Учебник тем не менее прошел в печать, но вскоре после того достопамятного заседания внезапно выяснилось, что Тамара Петровна занимается вредительской деятельностью, окружила себя студентами дворянского происхождения, а выпускникам рабфака специально не дает никаких знаний. Кроме того, ее обвинили в семейственности и кумовстве, якобы она устроила в институт свою внучатую племянницу, хотя та, учитывая социальное происхождение, не имела права на высшее образование. О том, что Катенька два года после школы трудилась санитаркой в больнице, чтобы заработать рабочий стаж, все как-то вдруг забыли, и после страстного выступления секретаря парторганизации и комсомольского вожака трудовой коллектив изгнал чуждый элемент из своих стройных рядов.

Узнав о произошедшем, Костя немедленно поспешил на выручку. Тамара Петровна не унывала. Сказала, что и без того подумывала уйти на покой, понимая, что силы уже не те, зрение слабеет, рука теряет былую точность, и недалек тот день, когда старость отыграется не только на ней самой, но и на ее пациенте. Правда, она собиралась и дальше преподавать и консультировать, но раз ее знания больше никому не нужны, то и ладно. После революции она сильно обнищала, но кое-какое золотишко все же уцелело от экспроприаций и реквизиций, так что с голоду маленькая семья не умрет. Катю вот только жалко, серьезная девочка, отличница, она стала бы прекрасным врачом. Костя сказал, что еще не все потеряно, есть хороший шанс восстановиться в институте, когда Бесенков уйдет на покой или отвлечется на другого врага. А пока, раз три курса пройдено, можно поработать медсестрой.
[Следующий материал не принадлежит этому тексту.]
(** C18.  [authorize] fails closed.  It answers [Allow] only if the breaker let the
    call through, the kernel answered it with a success status, and the token in
    the body verifies under the pinned key at the client's clock, the claims
    returned being the verifier's; and when the breaker refuses, the answer is an
    unavailability error that does not depend on the network at all. *)
Theorem authorize_fail_closed cfg send now request c :
  (forall token claims c',
     authorize cfg send now request c = (Ok (Allow token claims), c') ->
     exists hs resp body,
       fst (before_call (breaker_config cfg) (t_gate now) (breaker c)) = Ok tt /\
       build_headers cfg (rq_traceparent request) = Ok hs /\
       send (authorize_request cfg hs request) = inr resp /\ is_success (status resp) = true /\
       read_json de_authorize_response resp = inr body /\ rs_token body = token /\
       token_accepted token (pinned_verifying_key (verifier cfg)) (t_verify now)
         (leeway_seconds (verifier cfg)) None claims /\
       current (breaker c') = Closed /\
       audit c' = audit c ++ [audit_entry "ALLOW" (t_audit now) request]) /\
  (forall e, fst (before_call (breaker_config cfg) (t_gate now) (breaker c)) = Err e ->
     (exists reason, e = Unavailable reason) /\ fst (authorize cfg send now request c) = Err (Decision e) /\
     forall send', authorize cfg send' now request c = authorize cfg send now request c).
Proof.
  unfold authorize. destruct (before_call _ _ _) as [gate b] eqn:Hg. simpl. split.
  - intros token claims c'. destruct gate as [[]| |]; [|done..].
    destruct (build_headers cfg _) as [hs| |] eqn:Hh; [|done..].
    change {| url := _ |} with (authorize_request cfg hs request).
    destruct (send _) as [e|resp] eqn:Hs; [done|].
    destruct (is_server_error _); [done|]. destruct (_ =? 403)%N; [done|].
    destruct (is_success (status resp)) eqn:Hst; simpl; [|done].
    destruct (read_json _ _) as [e|body] eqn:Hd; [done|].
    destruct (pinned_verify _ _ _) as [v| |] eqn:Hv; [|done..]. intros [= <- <- <-].
    apply verify_kernel_token_iff in Hv. exists hs, resp, body. split_and!; try done.
    simpl. unfold record_success. by destruct (current b).
  - intros e ->. split; [|done]. unfold before_call in Hg.
    destruct (gate_decision _ _ _); simplify_eq. by eexists.
Qed.

(** An [Allow] is bound to the pinned key and the clock, not to the request:
    two requests that differ in action, run, subject and fingerprint, but are
    answered alike, are decided alike.  The claims of the verified token are
    handed to the caller without being compared with what was asked. *)
Theorem authorize_ignores_request cfg send now r1 r2 c :
  rq_traceparent r1 = rq_traceparent r2 ->
  (forall hs, send (authorize_request cfg hs r1) = send (authorize_request cfg hs r2)) ->
  fst (authorize cfg send now r1 c) = fst (authorize cfg send now r2 c) /\
  breaker (snd (authorize cfg send now r1 c)) = breaker (snd (authorize cfg send now r2 c)).
Proof.
  intros Htp Hsend. unfold authorize. rewrite Htp.
  destruct (before_call _ _ _) as [gate b]. destruct gate as [[]| |]; simpl; [|done..].
  destruct (build_headers cfg _) as [hs| |]; simpl; [|done..].
  specialize (Hsend hs). unfold authorize_request in Hsend. rewrite Hsend. clear Hsend.
  destruct (send _) as [e|resp]; [done|].
  destruct (is_server_error _); [done|]. destruct (_ =? 403)%N; [done|].
  destruct (negb _); [done|]. destruct (read_json _ _) as [e|body]; [done|].
  by destruct (pinned_verify _ _ _).
Qed.

(** [authorize] always answers. *)
Lemma authorize_total cfg send now request c : fst (authorize cfg send now request c) <> Panic.
Proof.
  unfold authorize. destruct (before_call _ _ _) as [gate b] eqn:Hg.
  destruct gate as [[]| |]; [|done|].
  2: { unfold before_call in Hg. by destruct (gate_decision _ _ _). }
  unfold build_headers. destruct (header_value_error (api_key cfg)); [done|].
  destruct (send _) as [e|resp]; [done|].
  destruct (is_server_error _); [done|]. destruct (_ =? 403)%N; [done|].
  destruct (negb _); [done|]. destruct (read_json _ _) as [e|body]; [done|].
  destruct (pinned_verify _ _ _) eqn:Hv; [done..|]. by apply verify_kernel_token_total in Hv.
Qed.

(** ** The probe slot *)

(** A sequence of calls, one after the other. *)
Definition Call : Type := Send * Readings * AuthorizeRequest.
Fixpoint run_calls (cfg : ClientConfig) (calls : list Call) (c : Client)
    : list (res KernelClientError KernelDecision) * Client :=
  match calls with
  | [] => ([], c)
  | (send, now, request) :: calls =>
    let (r, c) := authorize cfg send now request c in
    let (rs, c) := run_calls cfg calls c in (r :: rs, c)
  end.

(** Statuses that are neither a server error, a denial nor a success. *)
Definition unexpected_status (s : N) : bool :=
  negb (is_server_error s) && negb (s =? 403)%N && negb (is_success s).

Lemma wedged_calls cfg calls c :
  current (breaker c) = HalfOpen -> probe_in_flight (breaker c) = true ->
  breaker (snd (run_calls cfg calls c)) = breaker c /\
  Forall (fun r => exists reason, r = Err (Decision (Unavailable reason)))
    (fst (run_calls cfg calls c)).
Proof.
  revert c. induction calls as [|[[send now] request] calls IH]; intros c Hcur Hp; simpl.
  - split; [done|constructor].
  - destruct (half_open_refuses (breaker_config cfg) (breaker c) (t_gate now) Hcur Hp)
      as [[reason Hr] Hb].
    unfold authorize. destruct (before_call _ _ _) as [gate b]. simpl in Hr, Hb. subst gate b.
    set (c1 := record_audit _ _). destruct (IH c1) as [Hb1 Hf]; [done..|].
    destruct (run_calls cfg calls c1) as [rs c2]. simpl in *. split; [done|]. constructor; eauto.
Qed.

(** The probe slot can leak: when the call admitted after the cooldown is
    answered with an unexpected status (a 404, say), [authorize] reports no
    outcome to the breaker and writes no audit entry; the breaker stays
    half-open with its slot taken, and every later call, whatever the network and
    the clock do, is refused as unavailable, for ever. *)
Theorem probe_slot_leak cfg send now request c t hs resp calls :
  reachable (breaker_config cfg) (breaker c) ->
  current (breaker c) = Open -> opened_at_epoch_seconds (breaker c) = Some t ->
  f64_ge (f64_sub (t_gate now) t) (cooldown_seconds (breaker_config cfg)) = true ->
  build_headers cfg (rq_traceparent request) = Ok hs ->
  send (authorize_request cfg hs request) = inr resp ->
  unexpected_status (status resp) = true ->
  let c' := snd (authorize cfg send now request c) in
  audit c' = audit c /\ current (breaker c') = HalfOpen /\
  breaker (snd (run_calls cfg calls c')) = breaker c' /\
  Forall (fun r => exists reason, r = Err (Decision (Unavailable reason)))
    (fst (run_calls cfg calls c')).
Proof.
  intros Hr Hcur Ht Hcool Hh Hs Hu. cbv zeta.
  assert (snd (authorize cfg send now request c) =
    with_breaker c (snd (before_call (breaker_config cfg) (t_gate now) (breaker c)))) as ->.
  { unfold authorize, before_call. rewrite Hcur, Ht. simpl. rewrite Hcool. simpl.
    rewrite Hh. unfold authorize_request in Hs. rewrite Hs. unfold unexpected_status in Hu.
    destruct (is_server_error _); [done|]. destruct (_ =? 403)%N; [done|].
    by destruct (is_success _). }
  assert (current (snd (before_call (breaker_config cfg) (t_gate now) (breaker c))) = HalfOpen /\
    probe_in_flight (snd (before_call (breaker_config cfg) (t_gate now) (breaker c))) = true)
    as [Hh' Hp'].
  { unfold before_call. rewrite Hcur, Ht. simpl. by rewrite Hcool. }
  split; [done|]. split; [done|]. by apply wedged_calls.
Qed.

End Client.

(** ** Witnesses *)

Module Demo.

#[local] Existing Instance demo_ed25519.
#[local] Existing Instance demo_b64.
#[local] Existing Instance DemoJson.demo_serde.

Definition reqwest : Reqwest := {|
  header_value_error := fun _ => None; decode_error := fun _ => "missing field" |}.
#[local] Existing Instance reqwest.

Definition cfg : ClientConfig := {|
  base_url := "https://kernel/"; api_key := "k"; breaker_config := CircuitConfig_default;
  verifier := {| pinned_verifying_key := verifying_key Token.Demo.key; fingerprint := "";
                 leeway_seconds := f64_of_Z 5 |} |}.

Definition request : AuthorizeRequest := {|
  rq_action := "deploy"; rq_params_fingerprint := "ab12"; rq_run_id := "run-1";
  rq_subject := "worker"; rq_traceparent := None |}.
– Так что, Лелечка, если ты дашь добро, то я завтра же с утра поведу Катю в отдел кадров. Вырастим из нее достойную смену Надежде Трофимовне.

Надежда Трофимовна занимала ответственную должность операционной сестры Кости после того, как он, по собственному выражению, «сам у себя украл лучшую в мире сестру, женившись на ней». Эта степенная и в высшей степени компетентная женщина была ему верной помощницей, но теперь собиралась на покой, что приводило Костю в глубокое уныние.

– Разумеется, идите, – кивнула Элеонора, – я даже не понимаю, почему ты у меня спрашиваешь.

Костя окинул ее мрачным взглядом:

– Правда не понимаешь?

Она промолчала. Конечно, она все понимала. Покровительство опальным, выброшенным из жизни людям, про которых никогда нельзя было сказать, что они получили свое, потому что травля, раз начавшись, могла закончиться только смертью гонимого, было опасно. Даже за простые человеческие отношения с чуждым элементом и вредителями могли сурово наказать, а помощь почти гарантировала неприятности.

Костя подозвал Полкана, взял на поводок, и они неспешно двинулись в сторону дома.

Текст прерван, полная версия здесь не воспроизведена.